Return, from the material below, each line in which the word "EqDecision" is present.

------------------------------------------------

(* ===== verification/Digest.v ===== *)
(** * Content fingerprints and projections ([src/src/dedup.rs], content)

    The FNV-1a fingerprint of a published book, and the exact byte projection of one
    candidate that the pool compares. The projection is shown to determine the content it
    was made from, as long as the market's own text is free of the two separator bytes. *)

From S2P Require Import Prelude OrdMap Numeric Identity Descriptor Continuity Observation Book.

Definition FNV_OFFSET_BASIS : Z := 14695981039346656037.   (* 0xcbf29ce484222325 *)
Definition FNV_PRIME : Z := 1099511628211.                 (* 0x00000100000001b3 *)
Definition FIELD_SEPARATOR : Z := 31.                      (* 0x1f *)
Definition RECORD_SEPARATOR : Z := 30.                     (* 0x1e *)

Record ContentDigest : Set := { digest_value : Z }.

#[export] Instance ContentDigest_eq_dec : EqDecision ContentDigest.
Proof. solve_decision. Defined.

Definition absorb (state : Z) (bs : bytes) : Z :=
  fold_left (fun state byte => wrapping_mul_u64 (Z.lxor state byte) FNV_PRIME) bs state.

Definition side_byte (s : Side) : Z := match s with Bid => 66 | Ask => 65 end.

Definition absorb_level (state : Z) (level : Level) : Z :=
  let state := absorb state [side_byte level.(side); FIELD_SEPARATOR] in
  let state := absorb state (canonical level.(price).(price_value)) in
  let state := absorb state [FIELD_SEPARATOR] in
  let state := absorb state (canonical level.(quantity).(quantity_value)) in
  absorb state [RECORD_SEPARATOR].

Definition content_digest (book : PublishedBook) : ContentDigest :=
  let market := book.(published_market) in
  let state := absorb FNV_OFFSET_BASIS market.(market_venue).(venue_text) in
  let state := absorb state [FIELD_SEPARATOR] in
  let state := absorb state market.(market_key).(key_kind).(kind_text) in
  let state := absorb state [FIELD_SEPARATOR] in
  let state := absorb state market.(market_key).(key_value) in
  let state := absorb state [RECORD_SEPARATOR] in
  {| digest_value := fold_left absorb_level book.(published_levels) state |}.

(** [{:016x}]: sixteen lowercase hex digits. *)
Definition hex_digit (n : Z) : Z := if n <? 10 then 48 + n else 87 + n.
Definition digest_display (self : ContentDigest) : bytes :=
  map (fun i => hex_digit (Z.land (Z.shiftr self.(digest_value) (4 * (15 - Z.of_nat i))) 15))
    (seq 0 16).

Record CandidateProjection : Set := { projection_bytes : bytes }.

#[export] Instance CandidateProjection_eq_dec : EqDecision CandidateProjection.
Proof. solve_decision. Defined.

Definition projection_len (self : CandidateProjection) : Z := len self.(projection_bytes).
Definition projection_digest (self : CandidateProjection) : ContentDigest :=
  {| digest_value := absorb FNV_OFFSET_BASIS self.(projection_bytes) |}.

Definition project_level (level : Level) : bytes :=
  [side_byte level.(side); FIELD_SEPARATOR]
  ++ canonical level.(price).(price_value) ++ [FIELD_SEPARATOR]
  ++ canonical level.(quantity).(quantity_value) ++ [RECORD_SEPARATOR].

Definition operation_tag (op : CandidateOperation) : Z :=
  match op with Snapshot _ => 83 | SourceDelta _ => 68 end.

Definition candidate_projection (candidate : Candidate) : CandidateProjection :=
  let market := candidate.(candidate_provenance).(market) in
  {| projection_bytes :=
       market.(market_venue).(venue_text) ++ [FIELD_SEPARATOR]
       ++ market.(market_key).(key_kind).(kind_text) ++ [FIELD_SEPARATOR]
       ++ market.(market_key).(key_value) ++ [RECORD_SEPARATOR]
       ++ [operation_tag candidate.(operation); RECORD_SEPARATOR]
       ++ concat (project_level <$> operation_levels candidate.(operation)) |}.

Definition candidate_digest (candidate : Candidate) : ContentDigest :=
  projection_digest (candidate_projection candidate).

(** The digest of a projection, against an independent evaluation of FNV-1a. *)
Example fnv_empty : absorb FNV_OFFSET_BASIS [] = 14695981039346656037.
Proof. reflexivity. Qed.
Example fnv_a : absorb FNV_OFFSET_BASIS (lit "a") = 12638187200555641996.
Proof. reflexivity. Qed.

(** ** Splitting at a separator *)

Definition free_of (sep : Z) (l : bytes) : Prop := sep ∉ l.

Lemma split_at_separator sep a b a' b' : free_of sep a -> free_of sep a' ->
  a ++ sep :: b = a' ++ sep :: b' -> a = a' /\ b = b'.
Proof.
  unfold free_of. revert a'. induction a as [|x a IH]; intros [|x' a'] Ha Ha' E; simpl in E.
  - by injection E.
  - injection E as -> _. destruct Ha'. left.
  - injection E as <- _. destruct Ha. left.
  - injection E as <- E. rewrite not_elem_of_cons in Ha. rewrite not_elem_of_cons in Ha'.
    destruct Ha as [_ Ha], Ha' as [_ Ha'].
    destruct (IH a' Ha Ha' E) as [-> ->]. done.
Qed.

(** ** Canonical spellings of amounts determine them *)

Lemma all_digits_free sep l : is_ascii_digit sep = false -> all_digits l = true -> free_of sep l.
Proof.
  unfold all_digits, free_of. rewrite forallb_forall. intros Hs H Hin.
  apply list_elem_of_In in Hin. specialize (H _ Hin). congruence.
Qed.

Lemma canonical_amount_shape d : amount_wf d -> exists whole fraction,
  canonical d = whole ++ match fraction with [] => [] | _ => 46 :: fraction end /\
  all_digits whole = true /\ all_digits fraction = true /\
  digits_val 0 (whole ++ fraction) = d.(coefficient) /\ len fraction = d.(scale).
Proof.
  intros [Hwf Hpos].
  destruct (canonical_shape d Hwf) as (w & f & E & _ & Hw & Hf & _ & Hv & Hs & _).
  exists w, f. assert ((d.(coefficient) <? 0) = false) as Hn by lia.
  rewrite Hn in E. split_and!; [done|done|done|lia|done].
Qed.

Lemma canonical_free sep d : amount_wf d -> is_ascii_digit sep = false -> sep <> 46 ->
  free_of sep (canonical d).
Proof.
  intros Hd Hs H46. destruct (canonical_amount_shape d Hd) as (w & f & -> & Hw & Hf & _).
  unfold free_of. rewrite not_elem_of_app. split; [by apply all_digits_free|].
  destruct f as [|b f]; [apply not_elem_of_nil|]. rewrite not_elem_of_cons.
  split; [done|by apply all_digits_free].
Qed.

Lemma canonical_injective d e : amount_wf d -> amount_wf e -> canonical d = canonical e -> d = e.
Proof.
  intros Hd He E. destruct (canonical_amount_shape d Hd) as (w & f & Ed & Hw & Hf & Hv & Hs).
  destruct (canonical_amount_shape e He) as (w' & f' & Ee & Hw' & Hf' & Hv' & Hs').
  rewrite Ed, Ee in E.
  assert (w = w' /\ f = f') as [-> ->].
  { pose proof (all_digits_free 46 w eq_refl Hw). pose proof (all_digits_free 46 w' eq_refl Hw').
    destruct f as [|b f], f' as [|b' f']; rewrite ?app_nil_r in E.
    - done.
    - subst w. destruct H. apply elem_of_app. right. left.
    - subst w'. destruct H0. apply elem_of_app. right. left.
    - apply split_at_separator in E; [|done|done]. done. }
  destruct d, e; simpl in *; congruence.
Qed.

(** ** The projection determines the content *)

Lemma project_level_split l k rest rest' : level_wf l -> level_wf k ->
  project_level l ++ rest = project_level k ++ rest' -> l = k /\ rest = rest'.
Proof.
  intros [[Hlp1 Hlp2] Hlq] [Hkp Hkq] E. unfold project_level in E. rewrite <- !app_assoc in E.
  simpl in E. injection E as Es E.
  apply split_at_separator in E as [Ep E]; try (apply canonical_free; done).
  simpl in E.
  apply split_at_separator in E as [Eq E]; try (apply canonical_free; done).
  apply canonical_injective in Ep; [|done|done]. apply canonical_injective in Eq; [|done|done].
  split; [|done]. destruct l as [s [p] [q]], k as [s' [p'] [q']]; simpl in *. subst.
  f_equal. by destruct s, s'.
Qed.

Lemma project_levels_injective ls ks : Forall level_wf ls -> Forall level_wf ks ->
  concat (project_level <$> ls) = concat (project_level <$> ks) -> ls = ks.
Proof.
  revert ks. induction ls as [|l ls IH]; intros [|k ks] Hl Hk E; [done|done|done|].
  apply Forall_cons_1 in Hl as [Hl Hls]. apply Forall_cons_1 in Hk as [Hk Hks].
  cbn in E. apply project_level_split in E as [-> E]; [|done|done]. f_equal. auto.
Qed.

(** The market text carries neither separator. *)
Definition separable (m : MarketRef) : Prop :=
  free_of FIELD_SEPARATOR m.(market_venue).(venue_text) /\
  free_of FIELD_SEPARATOR m.(market_key).(key_kind).(kind_text) /\
  free_of RECORD_SEPARATOR m.(market_key).(key_value).

(** What two arrivals must agree on to have reported the same content. *)
Definition same_content (c d : Candidate) : Prop :=
  c.(candidate_provenance).(market) = d.(candidate_provenance).(market) /\
  operation_tag c.(operation) = operation_tag d.(operation) /\
  operation_levels c.(operation) = operation_levels d.(operation).

(** For markets whose text is free of the separator bytes, two candidates project to the
    same bytes exactly when they report the same content — the same market, the same operation
    and the same levels in the same order — however they were stamped. *)
Theorem projection_is_content c d : candidate_wf c -> candidate_wf d ->
  separable c.(candidate_provenance).(market) -> separable d.(candidate_provenance).(market) ->
  candidate_projection c = candidate_projection d <-> same_content c d.
Proof.
  intros Hc Hd (Hcv & Hck & Hcx) (Hdv & Hdk & Hdx). split.
  - unfold candidate_projection. intros [= E]. simpl in E.
    apply split_at_separator in E as [Ev E]; [|done|done].
    apply split_at_separator in E as [Ek E]; [|done|done].
    apply split_at_separator in E as [Ex E]; [|done|done].
    injection E as Et E. apply project_levels_injective in E;
      [|apply (wf_candidate_levels c Hc)|apply (wf_candidate_levels d Hd)].
    split_and!; [|done|done].
    destruct c.(candidate_provenance).(market) as [[v] [[k] x]],
             d.(candidate_provenance).(market) as [[v'] [[k'] x']]; simpl in *. congruence.
  - intros (Em & Et & El). unfold candidate_projection. by rewrite Em, Et, El.
Qed.

(** Without that condition the projection is ambiguous: two candidates of different
    markets, with well-formed identities, can project to the same bytes. *)
Theorem projection_ambiguous_with_separators : exists c d,
  candidate_wf c /\ candidate_wf d /\
  market_wf c.(candidate_provenance).(market) /\ market_wf d.(candidate_provenance).(market) /\
  c.(candidate_provenance).(market) <> d.(candidate_provenance).(market) /\
  candidate_projection c = candidate_projection d.
Proof.
  set (prov := fun m => provenance_of
    {| in_market := m; in_outcome := None; in_native_family := lit "f";
       in_source_timestamp := None;
       in_source_evidence := {| evidence_values := [];
                                evidence_capacity := {| evidence_capacity_value := 0 |} |};
       in_daemon_generation := 0;
       in_connection := {| conn_value := lit "c"; conn_generation := 0 |};
       in_subscription_generation := 0; in_receive_position := 0; in_commit_position := 0;
       in_local_receive_time := {| local_time := 0 |};
       in_local_commit_time := {| local_time := 0 |}; in_replica := PublishingPrimaryRole;
       in_representation := VenueNative; in_origin := SourceReported;
       in_local_revision := 0; in_continuity_epoch := 0 |}).
  set (cand := fun m => {| candidate_provenance := prov m;
         operation := Snapshot {| levels := []; levels_capacity := {| level_capacity_value := 1 |} |} |}).
  set (mk := fun v k => {| market_venue := {| venue_text := v |};
         market_key := {| key_kind := {| kind_text := k |}; key_value := [97] |} |}).
  assert (Hwf : forall m, candidate_wf (cand m)).
  { intros m. split; [|constructor|done].
    split; simpl; try lia; try constructor; done || (vm_compute; discriminate). }
  exists (cand (mk [97; 31; 98] [99])), (cand (mk [97] [98; 31; 99])).
  split_and!.
  - apply Hwf.
  - apply Hwf.
  - repeat split; done.
  - repeat split; done.
  - discriminate.
  - reflexivity.
Qed.

Lemma projection_is_content_witness :
  let levels price := {| levels := [{| side := Bid;
        price := {| price_value := {| coefficient := price; scale := 1 |} |};
        quantity := {| quantity_value := {| coefficient := 3; scale := 0 |} |} |}];
      levels_capacity := {| level_capacity_value := 4 |} |} in
  let c := {| candidate_provenance := provenance_of sample_input;
              operation := Snapshot (levels 5) |} in
  let d := {| candidate_provenance := provenance_of sample_input;
              operation := Snapshot (levels 6) |} in
  (candidate_projection c = candidate_projection d <-> same_content c d) /\ ~ same_content c d.
Proof.
  intros levels c d. split.
  - assert (Hs : separable (provenance_of sample_input).(market)).
    { split; [|split]; unfold free_of; refine (bool_decide_unpack _ _); vm_compute; exact I. }
    assert (Hp : provenance_wf (provenance_of sample_input)).
    { split; simpl; try lia; try constructor; done || (vm_compute; discriminate). }
    apply (projection_is_content c d); [| |exact Hs|exact Hs].
    + split; [exact Hp| |reflexivity]. constructor; [|constructor].
      split; split; simpl; try lia; split; simpl; bounds;
        first [lia | left; reflexivity | right; discriminate].
    + split; [exact Hp| |reflexivity]. constructor; [|constructor].
      split; split; simpl; try lia; split; simpl; bounds;
        first [lia | left; reflexivity | right; discriminate].
  - intros (_ & _ & H). discriminate.
Defined.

------------------------------------------------

▸ **Result for this exercise**
#[export] Instance ContentDigest_eq_dec : EqDecision ContentDigest.
#[export] Instance CandidateProjection_eq_dec : EqDecision CandidateProjection.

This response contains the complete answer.